The multilingual angle matters for AI phone assistants specifically. A business in Berlin might field calls in German, English, and Turkish. A company in Miami handles English and Spanish daily. Being able to respond in the caller’s language, with natural pronunciation and the same voice identity, changes how callers experience automated phone systems.

We have written separately about why multilingual support is a big deal for AI phone assistants and the broader voice AI landscape in 2026.

What This Means for AI Phone Assistants

Phone calls are audio-only. There is no visual UI, no chat bubble, no loading spinner. The voice IS the entire product experience. When that voice sounds flat, robotic, or slow, callers lose trust fast.
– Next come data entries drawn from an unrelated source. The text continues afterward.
(** X5: a stream that the caller abandons before its terminal event is
    counted in [total_requests] only: neither [successful_requests] nor
    [failed_requests] changes.  The same holds for a stream that
    completes and is read up to and including the done event but not
    beyond: the success is counted only on the pull after it. *)
Theorem abandoned_stream_is_counted_in_neither
    body inference_request chunks failure pulls w :
  models.validate body = Some inference_request ->
  received (openai.create_stream client
              (create_args settings inference_request true))
    = (chunks, failure) ->
  (pulls <= length (relayed chunks))%nat \/
  (failure = None /\ pulls = (length (relayed chunks) + 1)%nat) ->
  metrics (snd (post_v1_inference_stream settings client body Admit pulls w))
    = {| total_requests := total_requests (metrics w) + 1;
         successful_requests := successful_requests (metrics w);
         failed_requests := failed_requests (metrics w);
         total_tokens := total_tokens (metrics w) |} /\
  content (fst (post_v1_inference_stream settings client body Admit pulls w))
    = EventStream (firstn pulls (map sse (relayed chunks ++ [terminal failure]))).
Proof.
  intros Hv Hr Hp. unfold post_v1_inference_stream. rewrite Hv.
  unfold limiter_limit, generate_inference_stream, bind, iadd, ret.
  cbn [body_iterator].
  pose proof (send_body_stream_events settings client inference_request
                chunks failure pulls
                {| metrics := metrics_iadd Ktotal_requests 1 (metrics w);
                   upstream_calls := upstream_calls w |} Hr) as Hev.
  assert (Hm :
    metrics
      (snd (send_body settings client pulls
              (stream_openai_response inference_request)
              {| metrics := metrics_iadd Ktotal_requests 1 (metrics w);
                 upstream_calls := upstream_calls w |}))
    = metrics_iadd Ktotal_requests 1 (metrics w)).
  { destruct pulls as [|n]; [reflexivity|].
    unfold stream_openai_response.
    rewrite (send_body_Created _ _ _ _ _ _ _ Hr).
    destruct Hp as [Hp|[-> Hp]].
    - rewrite (send_body_InLoop_short chunks failure (S n) _ Hp). reflexivity.
    - rewrite Hp. rewrite send_body_up_to_done. reflexivity. }
  destruct (send_body settings client pulls _ _) as [[evs r] w'].
  simpl in Hev, Hm |- *. subst evs. rewrite Hm. split; reflexivity.
Qed.
(** C9 (amended). The two properties read what the object stores, and the
    missing one is derived: the name of a preset made from a path [p] alone
    reads [stem p] (its base name without extension), and the path of a
    preset made from a name [n] alone reads [get_preset_path(n)].  After any
    successful sequence of reads and assignments, what the properties read is
    fixed by the last assignment: after [name = n] they read [n] and
    [get_preset_path(n)], after [path = p] they read [stem p] and [p], and
    reads alone change nothing.  A derived value is cached: the first read
    of the name of a path-only preset stores [stem p] as its name, and the
    first read of the path of a name-only preset stores the path
    [get_preset_path(n)] returned.  A preset constructed from both a name and
    a path keeps both as given, consistent or not, and reads them back
    unchanged. *)
Theorem preset_properties_spec :
  (forall o w n o' w', SvPreset_get_name (o, w) = (Val n, (o', w')) ->
     obs_name o = Some n /\ obs_name o' = Some n)
  /\ (forall o w p o' w', SvPreset_get_path (o, w) = (Val p, (o', w')) ->
     obs_path w o = Some p /\ obs_path w' o' = Some p)
  /\ (forall p w o w', SvPreset_init None (Some p) w = (Val o, w') ->
     obs_name o = Some (stem p) /\ obs_path w' o = Some p)
  /\ (forall n w o w', SvPreset_init (Some n) None w = (Val o, w') ->
     obs_name o = Some n /\ obs_path w' o = Some (preset_path w n))
  /\ (forall pre n gets o w o' w', Forall is_getter gets ->
     run_ops (pre ++ PSetName n :: gets) (o, w) = (Val tt, (o', w')) ->
     obs_name o' = Some n /\ obs_path w' o' = Some (preset_path w n))
  /\ (forall pre p gets o w o' w', Forall is_getter gets ->
     run_ops (pre ++ PSetPath p :: gets) (o, w) = (Val tt, (o', w')) ->
     obs_name o' = Some (stem p) /\ obs_path w' o' = Some p)
  /\ (forall gets o w o' w', Forall is_getter gets ->
     run_ops gets (o, w) = (Val tt, (o', w')) ->
     obs_name o' = obs_name o /\ obs_path w' o' = obs_path w o)
  /\ (forall p w, SvPreset_get_name (mk_preset None (Some p), w)
                  = (Val (stem p), (mk_preset (Some (stem p)) (Some p), w)))
  /\ (forall n w p w', get_preset_path n w = (Val p, w') ->
     SvPreset_get_path (mk_preset (Some n) None, w)
     = (Val p, (mk_preset (Some n) (Some p), w')))
  /\ (forall n p w, let o := mk_preset (Some n) (Some p) in
     SvPreset_init (Some n) (Some p) w = (Val o, w)
     /\ SvPreset_get_name (o, w) = (Val n, (o, w))
     /\ SvPreset_get_path (o, w) = (Val p, (o, w))).
Proof.
  split; [|split; [|split; [|split; [|split; [|split; [|split; [|split; [|split]]]]]]]].
  8:{ intros p w. reflexivity. }
  8:{ intros n w p w' H.
      unfold SvPreset_get_path, bind, get_self, put_self, ret, lift. cbn.
      rewrite H. reflexivity. }
  8:{ intros n p w o. split; [|split]; reflexivity. }
  - intros o w n o' w' H.
    unfold SvPreset_get_name, bind, get_self, put_self, ret, raise in H.
    destruct o as [[nm|] [p|]]; cbn in H; try discriminate;
      injection H as <- <- <-; split; reflexivity.
  - intros o w p o' w' H.
    unfold SvPreset_get_path, bind, get_self, put_self, ret, raise, lift in H.
    destruct o as [nm [q|]]; cbn in H.
    { injection H as <- <- <-. split; reflexivity. }
    destruct nm as [n|]; [|discriminate].
    destruct (get_preset_path_val_or_exc n w) as (w2 & Hd & [E|[e E]]);
      rewrite E in H; cbn in H; [|discriminate].
    injection H as <- <- <-. split; reflexivity.
  - intros p w o w' H. injection H as <- <-. split; reflexivity.
  - intros n w o w' H. injection H as <- <-. split; reflexivity.
  - intros pre n gets o w o' w' Hg H.
    destruct (run_ops_obs _ _ _ _ _ H) as [Hd Hs].
    rewrite fold_left_app in Hs. cbn [fold_left] in Hs.
    rewrite fold_getters in Hs by exact Hg. cbn [step_obs] in Hs.
    injection Hs as -> ->. split; reflexivity.
  - intros pre p gets o w o' w' Hg H.
    destruct (run_ops_obs _ _ _ _ _ H) as [Hd Hs].
    rewrite fold_left_app in Hs. cbn [fold_left] in Hs.
    rewrite fold_getters in Hs by exact Hg. cbn [step_obs] in Hs.
    injection Hs as -> ->. split; reflexivity.
  - intros gets o w o' w' Hg H.
    destruct (run_ops_obs _ _ _ _ _ H) as [Hd Hs].
    rewrite fold_getters in Hs by exact Hg.
    injection Hs as -> ->. split; reflexivity.
Qed.
(** [re.FindStringSubmatch(s)]: the text of the leftmost match and of
    group 1 (empty when the group did not take part); nil when nothing
    matches. *)
Definition FindStringSubmatch (r : regexp) (s : string) : list string :=
  match search r 0%nat s with
  | Some ((p0, s0), (cap, (p1, _))) =>
      [take (p1 - p0) s0; match cap with Some c => c | None => "" end]
  | None => []
  end.

(** *** Effects

    A run leaves a trace of the calls that matter to the order of the
    program's work and of what it wrote to the standard output. *)

Inductive event : Type :=
| HostInfo                                   (* a call of host.Info *)
| Probe (file : string)                      (* a call of exec.LookPath *)
| Exec (name : string) (args : list string)  (* a call of Cmd.Output *)
| Stdout (text : string).                    (* a write to os.Stdout *)

Definition M (A : Type) : Type := list event -> exec A * list event.

Definition ret {A : Type} (a : A) : M A := fun t => (Ret a, t).

Definition mbind {A B : Type} (m : M A) (k : A -> M B) : M B :=
  fun t =>
    match m t with
    | (Ret a, t') => k a t'
    | (Panic msg, t') => (Panic msg, t')
    end.

Definition emit (e : event) : M Datatypes.unit := fun t => (Ret tt, (t ++ [e])%list).

Definition lift {A : Type} (x : exec A) : M A := fun t => (x, t).

(** What a trace wrote to the standard output. *)
Fixpoint stdout (t : list event) : string :=
  match t with
  | [] => ""
  | Stdout text :: t' => text ++ stdout t'
  | _ :: t' => stdout t'
  end.

Fixpoint count_HostInfo (t : list event) : nat :=
  match t with
  | [] => O
  | HostInfo :: t' => S (count_HostInfo t')
  | _ :: t' => count_HostInfo t'
  end.

End Go.

Export Go.

Notation "x <-? m ;; k" := (bind m (fun x => k))
  (at level 61, m at next level, right associativity).
Notation "x <- m ;; k" := (mbind m (fun x => k))
  (at level 61, m at next level, right associativity).
Notation "' p <- m ;; k" := (mbind m (fun x => let 'p := x in k))
  (at level 61, p pattern, m at next level, right associativity).
Notation "m ;;; k" := (mbind m (fun _ => k))
  (at level 61, right associativity).

(** ** The program

    [Fetch] is the full program; the formatters and the package
    counter are the same, line for line, in [go-fetch.go]. *)

Module Fetch.

(** *** Collaborators *)

(** [host.InfoStat], the fields the program reads. *)
Record InfoStat : Type := {
  Platform : string;
  PlatformVersion : string;
  KernelVersion : string;
  Uptime : Z                      (* uint64 *)
}.

(** [mem.VirtualMemoryStat] *)
Record VirtualMemoryStat : Type := {
  Total : Z;                      (* uint64 *)
  Used : Z                        (* uint64 *)
}.

(** [cpu.InfoStat] *)
Record CPUInfoStat : Type := {
  ModelName : string;
  Mhz : float64
}.

(** [pcidb.Vendor], [pcidb.Product], [pci.Device], [gpu.GraphicsCard]
    and [gpu.Info] of ghw; every pointer may be nil. *)
Record Vendor : Type := { Vendor_Name : string }.
Record Product : Type := { Product_Name : string }.
Record Device : Type := {
  Device_Vendor : option Vendor;
  Device_Product : option Product
}.
Record GraphicsCard : Type := { DeviceInfo : option Device }.
Record GPUInfo : Type := { GraphicsCards : list (option GraphicsCard) }.

(** [*exec.Cmd]: the name and the arguments given to [exec.Command]. *)
Record Cmd : Type := Command { Cmd_name : string; Cmd_args : list string }.

(** What the host answers.  [host.Info] is asked twice in a run; its
    answer may differ from call to call, so it is indexed by the number
    of earlier calls. *)
Record World : Type := {
  os_Hostname : string * error;
  os_Getenv : string -> string;
  runtime_GOOS : string;
  runtime_NumCPU : Z;
  host_Info : nat -> option InfoStat * error;
  mem_VirtualMemory : option VirtualMemoryStat * error;
  cpu_Info : list CPUInfoStat * error;
  ghw_GPU : option GPUInfo * error;
  exec_LookPath : string -> string * error;
  Cmd_Output : Cmd -> string * error;
  (* how termenv renders three spaces on the background colour *)
  termenv_block : string -> string
}.

Definition call_host_Info (w : World) : M (option InfoStat * error) :=
  fun t => (Ret (host_Info w (count_HostInfo t)), (t ++ [HostInfo])%list).

Definition call_LookPath (w : World) (file : string) : M (string * error) :=
  emit (Probe file) ;;; ret (exec_LookPath w file).

Definition call_Output (w : World) (cmd : Cmd) : M (string * error) :=
  emit (Exec (Cmd_name cmd) (Cmd_args cmd)) ;;; ret (Cmd_Output w cmd).

Definition Printf (text : string) : M Datatypes.unit := emit (Stdout text).

(** *** Constants *)

Definition esc : string := String "027" "".
Definition nl : string := String "010" "".
Definition newline : ascii := "010".

Definition text : string := esc ++ "[34m".
Definition category : string := esc ++ "[95m".
Definition hostcol : string := esc ++ "[34m".
Definition reset : string := esc ++ "[0m".

Definition colourise (text color : string) : string := color ++ text ++ reset.

(** *** Formatters *)

Definition unit : Z := 1024.

(** The loop of [formatBytes]:
    [for n := bytes / unit; n >= unit; n /= unit { div *= unit; exp++ }]. *)
Equations? formatBytes_loop (n div exp : Z) : Z * Z
  by wf (Z.to_nat (Z.log2 n)) lt :=
  formatBytes_loop n div exp with Z_ge_lt_dec n unit := {
    | left _ => formatBytes_loop (n / unit) (wrap_u64 (div * unit)) (exp + 1)
    | right _ => (div, exp) }.
Proof.
  unfold unit in *.
  change 1024 with (2 ^ 10). rewrite <- Z.shiftr_div_pow2 by lia.
  rewrite Z.log2_shiftr by lia.
  assert (10 <= Z.log2 n) by (apply Z.log2_le_pow2; lia). lia.
Qed.

Definition formatBytes (bytes : Z) : exec string :=
  if bytes <? unit then Ret (fmt_d bytes ++ " B")
  else
    let '(div, exp) := formatBytes_loop (bytes / unit) unit 0 in
    c <-? index "KMGTPE" exp ;;
    Ret (fmt_f 1 (f64_div (f64_of_int bytes) (f64_of_int div))
           ++ " " ++ fmt_c c ++ "iB").

Definition formatUptime (uptime : Z) : string :=
  let duration := wrap_i64 (wrap_i64 uptime * Second) in
  let days := f64_to_int (f64_div (Hours duration) (f64_of_int 24)) in
  let hours := Z.rem (f64_to_int (Hours duration)) 24 in
  let minutes := Z.rem (f64_to_int (Minutes duration)) 60 in
  fmt_d days ++ "d " ++ fmt_d hours ++ "h " ++ fmt_d minutes ++ "m".


(** *** Package counter *)

(** The [switch] of [getPackageCount]: the command to run, or the pair
    to return at once. *)
Definition selectCommand (w : World) (osInfo : option InfoStat)
  : M (Cmd + Z * error) :=
  if (runtime_GOOS w =? "linux")%string then
    osInfo <- lift (deref osInfo) ;;
    let platform := Platform osInfo in
    if (platform =? "debian")%string || (platform =? "ubuntu")%string then
      ret (inl (Command "dpkg" ["--get-selections"]))
    else if (platform =? "arch")%string then
      ret (inl (Command "pacman" ["-Q"]))
    else if (platform =? "fedora")%string || (platform =? "centos")%string
            || (platform =? "rhel")%string then
      ret (inl (Command "rpm" ["-qa"]))
    else
      '(_, err) <- call_LookPath w "dpkg" ;;
      match err with
      | None => ret (inl (Command "dpkg" ["--get-selections"]))
      | Some _ =>
          '(_, err) <- call_LookPath w "pacman" ;;
          match err with
          | None => ret (inl (Command "pacman" ["-Q"]))
          | Some _ =>
              '(_, err) <- call_LookPath w "rpm" ;;
              match err with
              | None => ret (inl (Command "rpm" ["-qa"]))
              | Some _ => ret (inr (0, Some "unsupported Linux distribution"))
              end
          end
      end
  else ret (inr (0, Some "Unsupported OS for package counting")).

Definition getPackageCount (w : World) : M (Z * error) :=
  '(osInfo, err) <- call_host_Info w ;;
  match err with
  | Some _ => ret (0, err)
  | None =>
      sel <- selectCommand w osInfo ;;
      match sel with
      | inr early => ret early
      | inl cmd =>
          '(output, err) <- call_Output w cmd ;;
          match err with
          | Some _ => ret (0, err)
          | None => ret (Z.of_nat (List.length (Split output newline)) - 1, None)
          end
      end
  end.

(** *** CPU *)

Definition getCPUInfo (w : World) : string * Z * float64 :=
  let '(cpuInfo, err) := cpu_Info w in
  match err, cpuInfo with
  | None, c0 :: _ =>
      let model := ModelName c0 in
      let cores := runtime_NumCPU w in
      let speed := f64_div (Mhz c0) (f64_of_int 1000) in
      let cores := if cores =? 0 then runtime_NumCPU w else cores in
      (model, cores, speed)
  | _, _ => ("Unknown", runtime_NumCPU w, S754_zero false)
  end.

(** *** GPU *)

Definition upper_or_digit (c : ascii) : bool :=
  let n := code c in
  (((65 <=? n) && (n <=? 90)) || ((48 <=? n) && (n <=? 57)))%N.

(** [\s] of the regexp syntax: tab, line feed, form feed, carriage
    return, space. *)
Definition perl_space (c : ascii) : bool :=
  let n := code c in
  ((n =? 9) || (n =? 10) || (n =? 12) || (n =? 13) || (n =? 32))%N.

(** [.] without the [s] flag: anything but a line feed. *)
Definition any_char (c : ascii) : bool := negb (code c =? 10)%N.

(** The pattern [^[A-Z0-9]+\s*\[(.+)\]$]. *)
Definition re : regexp :=
  Cat BeginText
   (Cat (Rep upper_or_digit 1)
     (Cat (Rep perl_space 0)
       (Cat (Lit "[")
         (Cat (Cap (Rep any_char 1))
           (Cat (Lit "]") EndText))))).

Definition cleanGPUName (name : string) : string :=
  let matches := FindStringSubmatch re name in
  match matches with
  | _ :: m1 :: _ => TrimSpace m1
  | _ => name
  end.

Definition getGPUInfo (w : World) : exec (string * error) :=
  let '(gpu, err) := ghw_GPU w in
  match err with
  | Some _ => Ret ("", err)
  | None =>
      gpu <-? deref gpu ;;
      match GraphicsCards gpu with
      | card :: _ =>
          card <-? deref card ;;
          match DeviceInfo card with
          | Some {| Device_Product := Some product |} =>
              Ret (cleanGPUName (Product_Name product), None)
          | _ =>
              info <-? deref (DeviceInfo card) ;;
              vendor <-? deref (Device_Vendor info) ;;
              Ret ("Unknown GPU (Vendor: " ++ Vendor_Name vendor ++ ")", None)
          end
      | [] => Ret ("None", None)
      end
  end.

(** *** Presenter *)

Definition palette : list string := ["0"; "1"; "2"; "3"; "4"; "5"; "6"].

Fixpoint print_each (l : list string) : M Datatypes.unit :=
  match l with
  | [] => ret tt
  | x :: l' => Printf x ;;; print_each l'
  end.

Definition printColorBlocks (w : World) : M Datatypes.unit :=
  print_each (map (termenv_block w) palette) ;;; Printf nl.

(** A row of the display. *)
Record item : Type := Item { label : string; value : string }.

(** The loop that finds the longest label. *)
Definition maxLabelLength (info : list item) : Z :=
  fold_left (fun m it => if len (label it) >? m then len (label it) else m)
            info 0.

(** [fmt.Sprintf("%s%-*s %s\n", ...)] of one row: the width argument
    pads the empty string with spaces, unless [fmt] refuses it. *)
Definition row_line (width : Z) (it : item) : string :=
  colourise (label it) category
    ++ (if tooLarge (width - len (label it)) then badWidthString
        else spaces (Z.to_nat (Z.abs (width - len (label it)))))
    ++ " " ++ colourise (value it) text ++ nl.
(* a cell of n.carriers *)
Definition cell (c : carrier) (col : string) : float :=
  default NaN (carrier_attrs c !! col).

Definition carrier_with (col : string) (v : float) (c : carrier) : carrier :=
  Carrier (carrier_name c) (<[col := v]> (carrier_attrs c)).

(* series.map(table.column): the cell of the row labelled [key], NaN when
   there is no such row *)
Definition lookup_row {A : Type} (label : A -> string) (key : string)
    (table : list A) : option A :=
  snd <$> list_find (fun a => label a = key) table.

Definition map_float {A : Type} (label : A -> string) (col : A -> float)
    (table : list A) (key : string) : float :=
  from_option col NaN (lookup_row label key table).

(* n.add("GlobalConstraint", name, ...): PyPSA asserts that the name is new *)
Definition n_add_global_constraint (gc : global_constraint) : M network unit :=
  let* n := get in
  if bool_decide (gc_name gc ∈ map gc_name (global_constraints n))
  then raise (AssertionError (gc_name gc))
  else put (set_global_constraints (global_constraints n ++ [gc]) n).

(* --------------------------------------------------------------------- *)
(* ConstraintInjector                                                     *)
(* --------------------------------------------------------------------- *)

Definition add_co2limit (co2limit Nyears : float) : M network unit :=
  n_add_global_constraint
    (GlobalConstraint "CO2Limit" "primary_energy" "co2_emissions" "<="
       (fmul co2limit Nyears)).

Definition gas_carriers : list string := ["OCGT"; "CCGT"; "CHP"].

Definition add_gaslimit (gaslimit Nyears : float) : M network unit :=
  let* n := get in
  let sel := filter (fun name => name ∈ gas_carriers)
                    (map carrier_name (carriers n)) in
  modify (set_carriers
            (map (fun c => if bool_decide (carrier_name c ∈ sel)
                           then carrier_with "gas_usage" f1 c else c)
                 (carriers n))) ;;
  n_add_global_constraint
    (GlobalConstraint "GasLimit" "primary_energy" "gas_usage" "<="
       (fmul gaslimit Nyears)).

(* ep: for each carrier the sum over the priced emission kinds of
   price * intensity, missing cells skipped *)
Definition emission_price (emission_prices : gmap string float) (c : carrier)
    : float :=
  fsum (map (fun kp => fmul kp.2 (cell c (kp.1 +:+ "_emissions")))
            (map_to_list emission_prices)).

Definition generator_with_marginal_cost (v : float) (g : generator) : generator :=
  Generator (gen_name g) (gen_carrier g) (efficiency g) (gen_p_nom_max g)
    (gen_capital_cost g) v.

Definition generator_with_p_nom_max (v : float) (g : generator) : generator :=
  Generator (gen_name g) (gen_carrier g) (efficiency g) v
    (gen_capital_cost g) (gen_marginal_cost g).

Definition generator_with_capital_cost (v : float) (g : generator) : generator :=
  Generator (gen_name g) (gen_carrier g) (efficiency g) (gen_p_nom_max g)
    v (gen_marginal_cost g).

Definition storage_unit_with_marginal_cost (v : float) (u : storage_unit)
    : storage_unit :=
  StorageUnit (su_name u) (su_carrier u) (efficiency_dispatch u)
    (su_p_nom_max u) (su_capital_cost u) v.

Definition storage_unit_with_p_nom_max (v : float) (u : storage_unit)
    : storage_unit :=
  StorageUnit (su_name u) (su_carrier u) (efficiency_dispatch u)
    v (su_capital_cost u) (su_marginal_cost u).

Definition storage_unit_with_capital_cost (v : float) (u : storage_unit)
    : storage_unit :=
  StorageUnit (su_name u) (su_carrier u) (efficiency_dispatch u)
    (su_p_nom_max u) v (su_marginal_cost u).

(* gen_ep = n.generators.carrier.map(ep) / n.generators.efficiency *)
Definition gen_ep (n : network) (emission_prices : gmap string float)
    (g : generator) : float :=
  fdiv (map_float carrier_name (emission_price emission_prices)
          (carriers n) (gen_carrier g))
       (efficiency g).

(* su_ep = n.storage_units.carrier.map(ep) / n.storage_units.efficiency_dispatch *)
Definition su_ep (n : network) (emission_prices : gmap string float)
    (u : storage_unit) : float :=
  fdiv (map_float carrier_name (emission_price emission_prices)
          (carriers n) (su_carrier u))
       (efficiency_dispatch u).

(* n.generators_t, n.loads_t, ...: the tables of one component *)
Definition pnl_of (n : network) (list_name : string) : gmap string frame :=
  default ∅ (pnl n !! list_name).

Definition set_pnl_table (list_name attr : string) (df : frame) (n : network)
    : network :=
  set_pnl (<[list_name := <[attr := df]> (pnl_of n list_name)]> (pnl n)) n.

(* df += series: the series, given here by column position, is added to
   every row *)
Definition frame_add_columns (incs : list float) (df : frame) : frame :=
  Frame (columns df) (map (fun r => (r.1, zip_with fadd r.2 incs)) (rows df)).

(* series[labels]: selection by a list of labels raises on an unknown one *)
Fixpoint select_labels {A : Type} (label : A -> string) (val : A -> float)
    (table : list A) (labels : list string) : result (list float) :=
  match labels with
  | [] => inr []
  | k :: ks =>
      match lookup_row label k table with
      | None => inl (KeyError k)
      | Some a =>
          match select_labels label val table ks with
          | inl e => inl e
          | inr vs => inr (val a :: vs)
          end
      end
  end.

Definition of_result {S A : Type} (r : result A) : M S A :=
  match r with inl e => raise e | inr a => ret a end.

(* The state of a call of add_emission_prices: the dict object bound to
   emission_prices, which the call may mutate, and the network. *)
Definition on_network {D : Type} (f : network -> network)
    : M (D * network) unit :=
  modify (fun s => (s.1, f s.2)).

Definition add_emission_prices (exclude_co2 : bool)
    : M (gmap string float * network) unit :=
  when exclude_co2
    (let* s := get in
     match s.1 !! "co2" with
     | Some _ => put (delete "co2" s.1, s.2)
     | None => raise (KeyError "co2")
     end) ;;
  let* s := get in
  let emission_prices := s.1 in
  let n := s.2 in
  let gen_ep := gen_ep n emission_prices in
  on_network (set_generators
            (map (fun g => generator_with_marginal_cost
                             (fadd (gen_marginal_cost g) (gen_ep g)) g)
                 (generators n))) ;;
  let* df := or_raise (KeyError "marginal_cost")
               (pnl_of n "generators" !! "marginal_cost") in
  let* incs := of_result (select_labels gen_name gen_ep (generators n)
                            (columns df)) in
  on_network (set_pnl_table "generators" "marginal_cost"
            (frame_add_columns incs df)) ;;
  let su_ep := su_ep n emission_prices in
  on_network (set_storage_units
            (map (fun u => storage_unit_with_marginal_cost
                             (fadd (su_marginal_cost u) (su_ep u)) u)
                 (storage_units n))).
When it sounds natural and responsive, they engage with the system the way they would with a human.

This is why TTS quality is not a nice-to-have for phone assistants. It is the core of whether the product works.

Low latency creates natural conversation flow. Callers ask questions, and the response starts before the pause gets uncomfortable. Good prosody (the rhythm and intonation of speech) means the AI sounds like it understands what it is saying, not just reading words aloud. Voice cloning means a business can have its AI assistant match the warm, professional tone the brand has built over years.

Products like Safina use TTS as the final stage in a pipeline that includes speech recognition, language model processing, and audio generation. Each stage adds latency. When the TTS model can do its part in under 100 milliseconds, the total response time stays within the range that feels conversational.

The psychology behind AI voice quality shows that callers make trust judgments within the first few seconds. A voice that sounds human keeps people engaged. A voice that sounds like a machine gives them a reason to hang up.

Cartesia Sonic 2 did not invent good TTS. But it raised the bar for what “good enough for phone calls” means. 90ms latency, strong multilingual support, and voice cloning from a 3-second sample: that combination, at $46.70 per million characters, changed the economics and quality threshold for anyone building voice AI products that talk to real people on real phone lines.